European politics is a tough game: on the one hand, there is the political struggle in which parties seek to win a domestic electorate with old-fashion programs covering issues such as the level of state intervention, economic growth, and social integration and protection. Here the talk is usually centred on taxes, employment, state regulation, and welfare programs. On the other hand, European integration and monetary union are forcing member states to strengthen their positions in an attempt to resist challenges to state sovereignty. Here the talk is usually centred on fighting back transnational forces and financial markets, enhancing national identity, and resisting the transference of sovereignty. Hence, political parties find themselves in the odd situation of having to win two battles: one with a domestic electorate, and one with the effects of European integration. Three battles if we include the struggle against financial markets that do not seem to respect boundaries of any sort. The 2008 economic crisis and subsequent sovereign debt crisis and crisis of the euro have only exacerbated these trends. The case of Spain comes in handy here.

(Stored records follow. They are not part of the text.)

(* ===== verification/TaskSpec.v ===== *)
(** What tasks and their local storage promise (src/src/task/task.rs, task_local.rs):
    the unsafe cast of a task-local value is always at its own type, a value is
    made once per task and found again, and the current task is put back. *)

From stdpp Require Import gmap fin_maps sorting.
From S2P Require Import Prelude Utils WakerClients Task.

(** * The binary search *)

Section Search.
Implicit Types (k : N) (keys : list N).

Lemma div2_bounds n : 1 < n → 1 ≤ Nat.div2 n ∧ Nat.div2 n + Nat.div2 n ≤ n.
Proof. intros Hn. pose proof (Nat.div2_odd n). destruct (Nat.odd n); simpl in *; lia. Qed.

Lemma search_loop_bounds fuel k keys base size :
  1 ≤ size → base + size ≤ length keys → search_loop fuel k keys base size < length keys.
Proof.
  revert base size. induction fuel as [|fuel IH]; intros base size Hs Hb; simpl; [lia|].
  destruct (Nat.ltb_spec 1 size); [|lia].
  destruct (div2_bounds size); [done|].
  apply IH; [lia|]. destruct (_ <? _)%N; lia.
Qed.

Lemma nth_Some keys i : i < length keys → keys !! i = Some (nth i keys 0%N).
Proof. intros Hi. destruct (nth_lookup_or_length keys i 0%N); [done|lia]. Qed.

(** Whatever the keys are. *)
Lemma binary_search_any k keys :
  match binary_search_by_key k keys with
  | inl i => keys !! i = Some k
  | inr i => i ≤ length keys
  end.
Proof.
  unfold binary_search_by_key. destruct keys as [|k0 keys']; [done|].
  set (keys := k0 :: keys') in *.
  pose proof (search_loop_bounds (length keys) k keys 0 (length keys)) as Hb.
  set (base := search_loop _ _ _ _ _) in *.
  assert (base < length keys) as Hlt by (apply Hb; simpl; lia).
  pose proof (nth_Some keys base Hlt) as Hn.
  destruct (N.eqb_spec (nth base keys 0%N) k) as [He|Hne]; [congruence|].
  destruct (_ <? _)%N; lia.
Qed.

(** What the search knows of the window that is left. *)
Definition window k keys (base size : nat) : Prop :=
  1 ≤ size ∧ base + size ≤ length keys ∧
  (0 < base → (nth base keys 0 ≤ k)%N) ∧
  ∀ j k', base + size ≤ j → keys !! j = Some k' → (k < k')%N.

Lemma sorted_nth keys i j k1 k2 :
  StronglySorted N.lt keys → keys !! i = Some k1 → keys !! j = Some k2 → i < j → (k1 < k2)%N.
Proof.
  intros Hs. revert i j. induction Hs as [|k keys Hs IH Hall]; intros [|i] [|j] H1 H2 Hij;
    try lia; simplify_eq/=.
  - by eapply Forall_lookup in Hall.
  - eapply IH; [done..|lia].
Qed.

Lemma sorted_position keys i j k :
  StronglySorted N.lt keys → keys !! i = Some k → keys !! j = Some k → i = j.
Proof.
  intros Hs Hi Hj. destruct (lt_eq_lt_dec i j) as [[Hlt| ->]|Hlt]; [|done|];
    [pose proof (sorted_nth keys i j k k Hs Hi Hj Hlt)|pose proof (sorted_nth keys j i k k Hs Hj Hi Hlt)]; lia.
Qed.

Lemma search_loop_window fuel k keys base size :
  StronglySorted N.lt keys → window k keys base size → size ≤ S fuel →
  window k keys (search_loop fuel k keys base size) 1.
Proof.
  intros Hsort. revert base size.
  induction fuel as [|fuel IH]; intros base size (H1 & H2 & H3 & H4) Hf; simpl.
  { replace size with 1 in * by lia. done. }
  destruct (Nat.ltb_spec 1 size); [|replace size with 1 in * by lia; done].
  destruct (div2_bounds size) as [Hh1 Hh2]; [done|].
  set (mid := base + Nat.div2 size). assert (mid < length keys) as Hmid by lia.
  pose proof (nth_Some keys mid Hmid) as Hn.
  apply IH; [|lia]. destruct (N.ltb_spec k (nth mid keys 0%N)) as [Hlt|Hge].
  - split_and!; [lia|lia|done|]. intros j k' Hj Hk'.
    destruct (decide (j = mid)) as [->|Hne]; [by simplify_eq|].
    etrans; [exact Hlt|]. eapply (sorted_nth keys mid j); [done..|lia].
  - split_and!; [lia|lia|done|]. intros j k' Hj Hk'. apply (H4 j); [lia|done].
Qed.

(** On sorted keys it finds the key, or the place where it belongs. *)
Lemma binary_search_sorted k keys :
  StronglySorted N.lt keys →
  match binary_search_by_key k keys with
  | inl i => keys !! i = Some k
  | inr i => (k ∉ keys) ∧ StronglySorted N.lt (take i keys ++ k :: drop i keys)
  end.
Proof.
  intros Hs. pose proof (binary_search_any k keys) as Hany. revert Hany.
  unfold binary_search_by_key. destruct keys as [|k0 keys'].
  { intros _. split; [set_solver|]. repeat constructor. }
  set (keys := k0 :: keys') in *.
  assert (window k keys (search_loop (length keys) k keys 0 (length keys)) 1) as (H1 & H2 & H3 & H4).
  { apply search_loop_window; [done| |lia]. split_and!; [simpl; lia|lia|lia|].
    intros j k' Hj Hk'. apply lookup_lt_Some in Hk'. lia. }
  set (base := search_loop _ _ _ _ _) in *. pose proof (nth_Some keys base ltac:(lia)) as Hn.
  destruct (N.eqb_spec (nth base keys 0%N) k) as [He|Hne]; [congruence|]. intros _.
  set (i := base + _).
  assert (∀ j k', keys !! j = Some k' → if decide (j < i) then (k' < k)%N else (k < k')%N) as Hplace.
  { intros j k' Hk'. unfold i. destruct (N.ltb_spec (nth base keys 0%N) k) as [Hlt|Hge].
    - case_decide as Hj; [|apply (H4 j); [lia|done]].
      destruct (decide (j = base)) as [->|Hjb]; [by simplify_eq|].
      etrans; [|exact Hlt]. eapply (sorted_nth keys j base); [done..|lia].
    - assert (base = 0) as Hb0 by (destruct (decide (0 < base)); [specialize (H3 ltac:(lia)); lia|lia]).
      rewrite Hb0 in *. case_decide; [lia|].
      destruct (decide (j = 0)) as [->|Hj0]; [simplify_eq; lia|apply (H4 j); [lia|done]]. }
  split.
  - intros [j Hj]%list_elem_of_lookup. specialize (Hplace j k Hj). case_decide; lia.
  - clearbody i. clear -Hs Hplace. revert i Hplace.
    induction Hs as [|k1 keys1 Hs IH Hall]; intros i Hplace.
    { rewrite take_nil, drop_nil. repeat constructor. }
    destruct i as [|i]; simpl.
    + constructor; [by constructor|]. apply Forall_lookup_2. intros j k' Hj.
      specialize (Hplace j k' Hj). case_decide; [lia|done].
    + constructor; [apply IH; intros j k' Hj; specialize (Hplace (S j) k' Hj); repeat case_decide; (done || lia)|].
      rewrite Forall_app. split; [by apply Forall_take|]. constructor; [|by apply Forall_drop].
      specialize (Hplace 0 k1 eq_refl). by case_decide; [|lia].
Qed.
End Search.

(** * Types *)

Section Types.
Context {Ty : Type} `{EqDecision Ty} {den : Ty → Type}.
(** The type of the value of each [LocalKey]. *)
Context (type_of : nat → Ty).
(** The destructors. *)
Context (drop_value : ∀ ty : Ty, den ty → Run (World (den:=den)) ()).
Abbreviation World := (Task.World (den:=den)).
Abbreviation M := (Run World).
Implicit Types (w base : World) (i : Inner) (es : list Entry).

(** A [&T] that may be used: a box with a [T] is there. *)
Definition valid (r : nat) (ty : Ty) w : Prop := ∃ b : Boxed, boxes w !! r = Some b ∧ projT1 b = ty.

(** The entry [e] is number [j] of the map of the task at [a]. *)
Definition entry_at w (a j : nat) (e : Entry) : Prop :=
  ∃ i es, inners w !! a = Some i ∧ locals i = Some es ∧ es !! j = Some e.

Definition points_to (a : nat) (raw : option nat) : bool := bool_decide (raw = Some a).

(** What holds between any two operations: keys are given out once; an entry's box
    has the type of the key, and no two entries share a box; [CURRENT] and the
    pointers of tasks do not dangle, and a task is counted in its [Inner]. *)
Record WInv w : Prop := {
  w_counter : (1 ≤ key_COUNTER w ≤ 2 ^ 31)%N;
  w_keys c k : __keys w !! c = Some k → k ≠ 0%N →
    (k < key_COUNTER w)%N ∧ ∀ c', __keys w !! c' = Some k → c' = c;
  w_entries a j e : entry_at w a j e →
    ∃ c, __keys w !! c = Some (key e) ∧ key e ≠ 0%N ∧ valid (value e) (type_of c) w;
  w_owned a1 j1 e1 a2 j2 e2 : entry_at w a1 j1 e1 → entry_at w a2 j2 e2 →
    value e1 = value e2 → a1 = a2 ∧ j1 = j2;
  w_current t : CURRENT w = Some t → is_Some (tasks w !! t);
  w_tasks t a : tasks w !! t = Some (Some a) → is_Some (inners w !! a);
  w_strong a i : inners w !! a = Some i →
    WakerClients.count (points_to a) (tasks w) ≤ strong i
}.

(** What code leaves as it was, whatever it does: the current task, the keys, the
    references, the handles and the entries there were; and the entries that are
    new have new boxes. *)
Record extends w w' : Prop := {
  e_current : CURRENT w' = CURRENT w;
  e_keys c k : __keys w !! c = Some k → k ≠ 0%N → __keys w' !! c = Some k;
  e_valid r ty : valid r ty w → valid r ty w';
  e_tasks t raw : tasks w !! t = Some raw → ∃ raw', tasks w' !! t = Some raw' ∧
    ∀ a, raw = Some a → raw' = Some a;
  e_locals a i : inners w !! a = Some i → ∃ i', inners w' !! a = Some i' ∧
    (locals i = None → locals i' = None) ∧
    ∀ es, locals i = Some es → ∃ es', locals i' = Some es' ∧ length es ≤ length es' ∧ es ⊆ es';
  e_new a j e : entry_at w' a j e → (∃ j', entry_at w a j' e) ∨ boxes w !! value e = None;
  e_fresh t a : tasks w !! t = Some None → tasks w' !! t = Some (Some a) → inners w !! a = None
}.

Lemma extends_refl w : extends w w.
Proof. split; eauto; [|congruence]. intros a i Hi. exists i. split_and!; [done..|]. intros es Hes. by exists es. Qed.

Lemma extends_box w w' r b : extends w w' → boxes w !! r = Some b → is_Some (boxes w' !! r).
Proof.
  intros He Hr. destruct (e_valid _ _ He r (projT1 b)) as (b' & Hb' & _); [by exists b|].
  by exists b'.
Qed.

Lemma extends_trans w1 w2 w3 : extends w1 w2 → extends w2 w3 → extends w1 w3.
Proof.
  intros H1 H2. split.
  - rewrite (e_current _ _ H2). apply H1.
  - intros c k Hk Hn. eapply (e_keys _ _ H2); [by apply H1|done].
  - intros r ty Hr. by apply H2, H1.
  - intros t raw Ht. destruct (e_tasks _ _ H1 t raw Ht) as (raw1 & Ht1 & Ha1).
    destruct (e_tasks _ _ H2 t raw1 Ht1) as (raw2 & Ht2 & Ha2). exists raw2. eauto.
  - intros a i Hi. destruct (e_locals _ _ H1 a i Hi) as (i1 & Hi1 & Hn1 & Hs1).
    destruct (e_locals _ _ H2 a i1 Hi1) as (i2 & Hi2 & Hn2 & Hs2).
    exists i2. split_and!; [done|auto|]. intros es Hes.
    destruct (Hs1 es Hes) as (es1 & He1 & Hl1 & Hsub1).
    destruct (Hs2 es1 He1) as (es2 & He2 & Hl2 & Hsub2).
    exists es2. split_and!; [done|lia|set_solver].
  - intros a j e He. destruct (e_new _ _ H2 a j e He) as [[j' He']|Hn].
    + by apply (e_new _ _ H1 a j').
    + right. destruct (boxes w1 !! value e) as [b|] eqn:Hb; [|done].
      destruct (extends_box _ _ _ _ H1 Hb) as [b' Hb']. congruence.
  - intros t a Ht Ha. destruct (e_tasks _ _ H1 t None Ht) as ([a1|] & Ht1 & _).
    + destruct (e_tasks _ _ H2 t (Some a1) Ht1) as (raw & Ht2 & Ha2).
      rewrite (Ha2 a1) in Ht2 by done. simplify_eq. by apply (e_fresh _ _ H1 t).
    + pose proof (e_fresh _ _ H2 t a Ht1 Ha) as Hn.
      destruct (inners w1 !! a) as [i|] eqn:Hi; [|done].
      destruct (e_locals _ _ H1 a i Hi) as (i' & ? & _). congruence.
Qed.

(** How code may end that started when the world was [w]. *)
Definition ok {A : Type} w (post : A → World → Prop) (r : Exit A * World) : Prop :=
  match r.1 with
  | Returns a => WInv r.2 ∧ extends w r.2 ∧ post a r.2
  | Unwinds => WInv r.2 ∧ extends w r.2
  | Undefined => False
  | Aborts | Unfinished => True
  end.

(** Code of users is safe if it ends that way in every world where [pre] holds. *)
Definition safe {A : Type} (pre : World → Prop) (m : M A) (post : A → World → Prop) : Prop :=
  ∀ w, WInv w → pre w → ok w post (m w).

Lemma ok_bind {A B} w0 (post1 : A → World → Prop) (post2 : B → World → Prop)
    (m : M A) (k : A → M B) w :
  ok w0 post1 (m w) →
  (∀ a w1, WInv w1 → extends w0 w1 → post1 a w1 → ok w0 post2 (k a w1)) →
  ok w0 post2 ((m ≫= k) w).
Proof.
  unfold ok, mbind, run_mbind, run_bind. destruct (m w) as [[a| | | |] w1]; simpl; [|done..].
  intros (Hw & He & Hp) Hk. by apply Hk.
Qed.

Lemma ok_trans {A} w0 w1 (post : A → World → Prop) r : extends w0 w1 → ok w1 post r → ok w0 post r.
Proof.
  intros H1. unfold ok. destruct r as [[a| | | |] w2]; simpl; [|naive_solver eauto using extends_trans..].
  intros (Hw & He & Hp). split_and!; [done|by eapply extends_trans|done].
Qed.

Lemma ok_weaken {A} w0 (post post' : A → World → Prop) r :
  ok w0 post r → (∀ a w, post a w → post' a w) → ok w0 post' r.
Proof. unfold ok. destruct r as [[a| | | |] w2]; simpl; naive_solver. Qed.

Lemma ok_ret {A} w (post : A → World → Prop) a : WInv w → post a w → ok w post ((mret a : M A) w).
Proof. intros Hw Hp. split_and!; [done|apply extends_refl|done]. Qed.

(** An operation that succeeds is applied to the world it is given. *)
Lemma ok_step {A B} w0 (post : B → World → Prop) (m : M A) (k : A → M B) w a w1 :
  m w = (Returns a, w1) → ok w0 post (k a w1) → ok w0 post ((m ≫= k) w).
Proof. intros Hm Hk. by rewrite (run_bind_returns _ _ _ _ _ Hm). Qed.

(** Goes through the operations that succeed. *)
Ltac steps := repeat (rewrite run_bind_assoc || (eapply ok_step; [reflexivity|])).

When Mariano Rajoy of the conservative People’s Party was elected Spain’s President in November he stated that Spain “will stop being part of the problem and start becoming part of the solution”. Later, in his first address to Parliament he confirmed that he would not raise taxes as a measure to reduce public budget deficit (one of his electoral promises). Yet this week the government that Mr Rajoy presides announced the most severe measures since Spain turned into a democracy in 1978, including very large cuts in public expenditure and a significant rise in income tax rates. This, it was argued, is what Spain needs to do in order to meet the European budget deficit target of 4.4% by the end of 2012.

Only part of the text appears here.